Le chef de l’État l’a dit, répété et expliqué, et il a même construit sa nouvelle politique socialiste de droite dessus : l’État est en guerre, notamment contre des terroristes. Ceci nécessite une mobilisation sans précédent (ou presque) de tous, jusqu’aux classes des écoles, des collèges et des lycées.
Devant la menace terroriste (et celle, plus insidieuse encore, de cette population qui se rend compte de façon diffuse qu’elle est assez mal protégée), il fallait agir. Et chaque ministère est concerné. Au-delà de ceux de l’Intérieur, de la Justice et de la Défense, évidemment concernés au premier chef, l’une des actions d’ores et déjà posée par le ministère de l’Éducation consiste à fournir des ressources pédagogiques à destination des enseignants, afin de prévenir la menace éviter les radicalisations déconstruire les théories du complot (oui, de nos jours, on ne détruit plus, on ne dément plus, on déconstruit, c’est plus chic).
Et notez bien qu’ici, il n’est pas question de déconstruire cette propagande pourtant dégoulinante qu’on retrouve dans les petits manuels distribués à nos têtes blondes, mais plutôt ces complots qu’on trouve un peu partout sur les intertubes, cette vaste zone de non-droit où les cow-boys de l’octet fou s’en donnent à cœur joie, comme chacun sait.
Je l’ai dit, la menace est énorme, elle est partout, diffuse, et sournoise, s’apprête à bondir sur les jeunes, influençables (et, pour tout dire, un peu cons, c’est évident). Dès lors, il faut du lourd, du solide, et c’est donc sans attendre qu’on fera appel à Loïc Nicolas, chercheur en rhétorique du complot (!) à l’université Libre de Bruxelles et qu’on lui demandera son indispensable avis sur ces jeunes, particulièrement visés et propagateurs de ces ignoôobles théories du complot.
Sans hésiter, il le donne et estime le phénomène accentué par « la crise économique et le désœuvrement que peut ressentir une certaine part de la jeunesse », phénomène auquel le gouvernement répond par des ressources pédagogiques de déconstruction. Le lien entre « crise économique » et « déconstructions des complots » devient alors… pas évident du tout, mais assez bien illustratif des raisonnements de nos éducologues polytraumatisants.

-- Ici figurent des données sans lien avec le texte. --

(* ===== verification/ProgramSync.v ===== *)
(** * Programs between servers

    The programs of one server become those of another: the manager of
    [internal/program] merges what the collections bring into the SQLite store and
    queues an event for what changed; [EventData] and the API render a program as a
    JSON object; [internal/stream/remote] reads such objects back, drops those of
    services it does not know and gives the rest to its own manager.

    Slices and maps are nil or not here, since [reflect.DeepEqual] tells an empty
    slice from nil: a slice is an option of a list.  A JSON column of the store is
    the value it encodes, or NULL; a JSON object is a record with an option for
    each member that may be missing.  The queries are those of
    [internal/db/queries/programs.sql] and of [upsertProgramSQL]. *)

From stdpp Require Import sorting.
From S2P Require Import Prelude Crc32 AribTables Aribstr Descriptors Psi Events Schedule EventDescriptors Programs Config Services.

(** ** The code: a program of [internal/program] *)

Abbreviation slice A := (option (list A)).
Definition items {A} (s : slice A) : list A := default [] s.

Record ItemAudio : Type := MkItemAudio {
  ia_ComponentType : Z;
  ia_ComponentTag : option Z;
  ia_IsMain : option bool;
  ia_SamplingRate : option Z;
  ia_Langs : slice (list Z)
}.

Record Item : Type := MkItem {
  i_ID : Z;
  i_EventID : Z;
  i_ServiceID : Z;
  i_NetworkID : Z;
  i_StartAt : Z;
  i_Duration : Z;
  i_IsFree : bool;
  i_Name : list Z;
  i_Description : list Z;
  i_Genres : slice Genre;
  i_Video : option Video;
  i_Audios : slice ItemAudio;
  i_Extended : option textMap;
  i_RelatedItems : slice RelatedItem;
  i_Series : option Series
}.

#[local] Instance Genre_eq_dec : EqDecision Genre.
Proof. solve_decision. Defined.
#[local] Instance Video_eq_dec : EqDecision Video.
Proof. solve_decision. Defined.
#[local] Instance RelatedItem_eq_dec : EqDecision RelatedItem.
Proof. unfold EqDecision. intros [] []. unfold RelatedItemType in *. solve_decision. Defined.
#[local] Instance Series_eq_dec : EqDecision Series.
Proof. solve_decision. Defined.
#[local] Instance ItemAudio_eq_dec : EqDecision ItemAudio.
Proof. solve_decision. Defined.
#[export] Instance Item_eq_dec : EqDecision Item.
Proof. solve_decision. Defined.

(** [append([]T(nil), items...)], and the other clones: nil when empty. *)
Definition cloneSlice {A} (s : slice A) : slice A := match items s with [] => None | l => Some l end.
Definition cloneAudio (a : ItemAudio) : ItemAudio :=
  MkItemAudio (ia_ComponentType a) (ia_ComponentTag a) (ia_IsMain a) (ia_SamplingRate a) (cloneSlice (ia_Langs a)).
Definition cloneAudios (s : slice ItemAudio) : slice ItemAudio := match items s with [] => None | l => Some (map cloneAudio l) end.
Definition cloneStringMap (m : option textMap) : option textMap := match m with Some m => if decide (m = ∅) then None else Some m | None => None end.

Definition cloneItem (p : Item) : Item :=
  MkItem (i_ID p) (i_EventID p) (i_ServiceID p) (i_NetworkID p) (i_StartAt p) (i_Duration p) (i_IsFree p) (i_Name p) (i_Description p)
    (cloneSlice (i_Genres p)) (i_Video p) (cloneAudios (i_Audios p)) (cloneStringMap (i_Extended p)) (cloneSlice (i_RelatedItems p)) (i_Series p).

(** [if empty(merged) { merged = clone(existing) }], the clone of an empty value being empty. *)
Definition orClone {A} (merged existing : option A) : option A := match merged with None => existing | _ => merged end.

Definition mergeUpsertProgram (existing : option Item) (incoming : Item) : Item :=
  let m := cloneItem incoming in
  match existing with
  | None => m
  | Some e =>
      MkItem (i_ID m) (i_EventID m) (i_ServiceID m) (i_NetworkID m) (i_StartAt m) (i_Duration m) (i_IsFree m)
        (orList (i_Name m) (i_Name e)) (orList (i_Description m) (i_Description e))
        (orClone (i_Genres m) (cloneSlice (i_Genres e))) (orClone (i_Video m) (i_Video e)) (orClone (i_Audios m) (cloneAudios (i_Audios e)))
        (orClone (i_Extended m) (cloneStringMap (i_Extended e))) (orClone (i_RelatedItems m) (cloneSlice (i_RelatedItems e))) (orClone (i_Series m) (i_Series e))
  end.

(** ** The code: the store *)

Record Row : Type := MkRow {
  r_id : Z;
  r_event_id : Z;
  r_service_id : Z;
  r_network_id : Z;
  r_start_at : Z;
  r_duration : Z;
  r_is_free : Z;
  r_name : option (list Z);
  r_description : option (list Z);
  r_genres : slice Genre;
  r_video : option Video;
  r_audios : slice ItemAudio;
  r_extended : option textMap;
  r_related_items : slice RelatedItem;
  r_series : option Series
}.

(** [null], [[]] and [{}] are stored as NULL. *)
Definition encodeSlice {A} (s : slice A) : slice A := match items s with [] => None | l => Some l end.
Definition encodeMap (m : option textMap) : option textMap := match m with Some m => if decide (m = ∅) then None else Some m | None => None end.
Definition encodeText (t : list Z) : option (list Z) := match t with [] => None | _ => Some t end.

Definition toUpsertProgramParams (p : Item) : Row :=
  MkRow (i_ID p) (i_EventID p) (i_ServiceID p) (i_NetworkID p) (i_StartAt p) (i_Duration p) (if i_IsFree p then 1 else 0)
    (encodeText (i_Name p)) (encodeText (i_Description p)) (encodeSlice (i_Genres p)) (i_Video p) (encodeSlice (i_Audios p))
    (encodeMap (i_Extended p)) (encodeSlice (i_RelatedItems p)) (i_Series p).

Definition fromGenProgram (r : Row) : Item :=
  MkItem (r_id r) (r_event_id r) (r_service_id r) (r_network_id r) (r_start_at r) (r_duration r) (negb (r_is_free r =? 0))
    (default [] (r_name r)) (default [] (r_description r)) (r_genres r) (r_video r) (r_audios r) (r_extended r) (r_related_items r) (r_series r).

(** [COALESCE(excluded.c, programs.c)] *)
Definition coalesce {A} (excluded old : option A) : option A := match excluded with Some _ => excluded | None => old end.

Definition onConflict (excluded old : Row) : Row :=
  MkRow (r_id old) (r_event_id excluded) (r_service_id excluded) (r_network_id excluded) (r_start_at excluded) (r_duration excluded) (r_is_free excluded)
    (coalesce (r_name excluded) (r_name old)) (coalesce (r_description excluded) (r_description old)) (coalesce (r_genres excluded) (r_genres old))
    (coalesce (r_video excluded) (r_video old)) (coalesce (r_audios excluded) (r_audios old)) (coalesce (r_extended excluded) (r_extended old))
    (coalesce (r_related_items excluded) (r_related_items old)) (coalesce (r_series excluded) (r_series old)).

Abbreviation table := (gmap Z Row).

Definition upsertRow (excluded : Row) (t : table) : table :=
  <[r_id excluded := match t !! r_id excluded with Some old => onConflict excluded old | None => excluded end]> t.

(** A nil program is dereferenced. *)
Definition upsertPrograms (programs : list (option Item)) (t : table) : outcome table :=
  foldM (λ t p, match p with None => Panic | Some p => Ret (upsertRow (toUpsertProgramParams p) t) end) programs t.

(** [ORDER BY start_at, id] *)
Definition rowLe (a b : Row) : Prop := r_start_at a < r_start_at b ∨ r_start_at a = r_start_at b ∧ r_id a ≤ r_id b.
#[local] Instance rowLe_dec a b : Decision (rowLe a b).
Proof. unfold rowLe. apply _. Defined.
Definition rows (t : table) : list Row := merge_sort rowLe (map snd (map_to_list t)).

(** What the database refuses. *)
Inductive StoreOp : Type := OpUpsertAll | OpListByIDs | OpListByServiceFrom | OpListEnded | OpDeleteEnded | OpReplace.

Section Manager.

Variable fault : StoreOp → option error.

Definition query {A} (op : StoreOp) (a : outcome A) : outcome A := match fault op with Some e => Err e | None => a end.

Definition UpsertAll (programs : list (option Item)) (t : table) : outcome table := query OpUpsertAll (upsertPrograms programs t).

Definition Get (t : table) (id : Z) : option Item := fromGenProgram <$> t !! id.

Record Query : Type := MkQuery {
  q_ID : option Z;
  q_NetworkID : option Z;
  q_ServiceID : option Z;
  q_EventID : option Z
}.
Definition matchesQuery (q : Query) (r : Row) : Prop :=
  default (r_id r) (q_ID q) = r_id r ∧ default (r_network_id r) (q_NetworkID q) = r_network_id r ∧
  default (r_service_id r) (q_ServiceID q) = r_service_id r ∧ default (r_event_id r) (q_EventID q) = r_event_id r.
#[local] Instance matchesQuery_dec q r : Decision (matchesQuery q r).
Proof. unfold matchesQuery. apply _. Defined.
Definition List (t : table) (q : Query) : list Item := map fromGenProgram (filter (matchesQuery q) (rows t)).

Definition ListByIDs (t : table) (ids : list Z) : outcome (list Item) :=
  query OpListByIDs (Ret (map fromGenProgram (filter (λ r, r_id r ∈ ids) (rows t)))).

Definition ListByServiceFrom (t : table) (networkID serviceID from : Z) : outcome (list Item) :=
  query OpListByServiceFrom (Ret (map fromGenProgram (filter (λ r, r_network_id r = networkID ∧ r_service_id r = serviceID ∧ from ≤ r_start_at r) (rows t)))).

Definition ListEndedIDsBefore (t : table) (cutoff : Z) : outcome (list Z) :=
  query OpListEnded (Ret (merge_sort Z.le (map r_id (filter (λ r, r_start_at r + r_duration r < cutoff) (rows t))))).

Definition DeleteEndedAtBefore (t : table) (cutoff : Z) : outcome table :=
  query OpDeleteEnded (Ret (filter (λ e : Z * Row, ¬ r_start_at e.2 + r_duration e.2 < cutoff) t)).

(** The transaction deletes what ends at [from] or later. *)
Definition deleteServiceFrom (t : table) (networkID serviceID from : Z) : table :=
  filter (λ e : Z * Row, ¬ (r_network_id e.2 = networkID ∧ r_service_id e.2 = serviceID ∧ from ≤ r_start_at e.2 + r_duration e.2)) t.
Definition replaceRows (t : table) (networkID serviceID from : Z) (programs : list (option Item)) : outcome table :=
  query OpReplace (upsertPrograms programs (deleteServiceFrom t networkID serviceID from)).

(** ** The code: the manager *)

Inductive programEvent : Type :=
| EventProgram (typ : string) (program : Item)
| EventRemove (removeID : Z).

Definition eventTypeCreate : string := "create".
Definition eventTypeUpdate : string := "update".
Definition eventTypeRemove : string := "remove".

(** [events] is whether the manager publishes; the timer runs while events wait. *)
Record ProgramManager : Type := MkManager {
  pm_store : table;
  pm_events : bool;
  pm_eventTimer : bool;
  pm_eventQueue : list programEvent
}.

Definition NewProgramManager (events : bool) : ProgramManager := MkManager ∅ events false [].

Definition withStore (t : table) (m : ProgramManager) : ProgramManager := MkManager t (pm_events m) (pm_eventTimer m) (pm_eventQueue m).

Definition enqueueEvent (e : programEvent) (m : ProgramManager) : ProgramManager :=
  if pm_events m then MkManager (pm_store m) true true (pm_eventQueue m ++ [e]) else m.

(** The loop of [UpsertPrograms] that collects the last program of each id. *)
Definition collectPending (programs : list (option Item)) : list Z * gmap Z Item :=
  fold_left (λ '(ids, pending) p, match p with
    | None => (ids, pending)
    | Some p => (match pending !! i_ID p with None => ids ++ [i_ID p] | Some _ => ids end, <[i_ID p := p]> pending)
    end) programs ([], ∅).

Definition byItemID (l : list Item) : gmap Z Item := fold_left (λ m p, <[i_ID p := p]> m) l ∅.

Definition upsertEvent (before : gmap Z Item) (m : ProgramManager) (p : Item) : ProgramManager :=
  let existing := before !! i_ID p in
  let after := mergeUpsertProgram existing p in
  match existing with
  | None => enqueueEvent (EventProgram eventTypeCreate after) m
  | Some e => if negb (bool_decide (e = after)) then enqueueEvent (EventProgram eventTypeUpdate after) m else m
  end.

De ce point de vue, ce chercheur (comme beaucoup d’autres, hélas) n’échappe pas aux mouvements mous de la troupe de baltringues qui nous dirigent puisqu’à son tour, il recommande de « travailler le débat en classe, mais de façon sereine et informée », alors que l’urgence, rappelée assez régulièrement par les classements internationaux, PISA ou autres, serait plutôt de faire un peu moins de débats, et un peu plus d’exercices opérationnels sur l’écriture, la lecture, les mathématiques, la recherche de l’excellence et la mise à niveau de tous dans les bases culturelles essentielles à la compréhension du monde moderne, bien avant les débats sur le complotisme.
Alors que les attentats sont encore très présents dans les pensées de tous, on peut se demander ce qui pousse ainsi le gouvernement à mettre en place aussi vite une telle initiative, des chercheurs à se propulser avec leurs idées lumineuses, des journalistes à les interroger. De façon indirecte, la réponse à cette question nous est donnée par le ministère lui-même :
« Les collégiens et lycéens ne s’informent pas avec les médias traditionnels mais sur les réseaux sociaux. Pour eux, les informations des grands médias arrivent en même temps que des rumeurs et articles de sites complotistes, et ils ne savent pas forcément faire la différence. »
Ce qu’on lit ici, au-delà d’une analyse à l’emporte-pièce des jeunes vus par le ministère, c’est surtout… de la peur, celle des gouvernants, que les enfants et les adolescents se construisent des références en dehors du cadre de ce que le pouvoir a décidé. Et par effet de ricochet, cela montre assez bien que ce pouvoir continue de ne pas comprendre ni la façon dont fonctionnent ces réseaux, ni la façon dont fonctionne l’individu en général, et les jeunes auxquels il tente de s’adresser en particulier.
Et dans une magnifique illustration d’un assemblage grotesque d’une charrue avant ses bœufs, cette démarche entend donc expliquer aux enfants ce qu’ils doivent penser de tel ou tel complot, plutôt que leur donner d’abord les moyens de réfléchir par eux-mêmes.
C’est, pour le dire gentiment, franchement agaçant de la part de l’Éducation Nationale dont le but attendu (sinon officiel) est bel et bien d’instruire les enfants, pas de leur distribuer une forme plus ou moins subtile de propagande, encore une fois !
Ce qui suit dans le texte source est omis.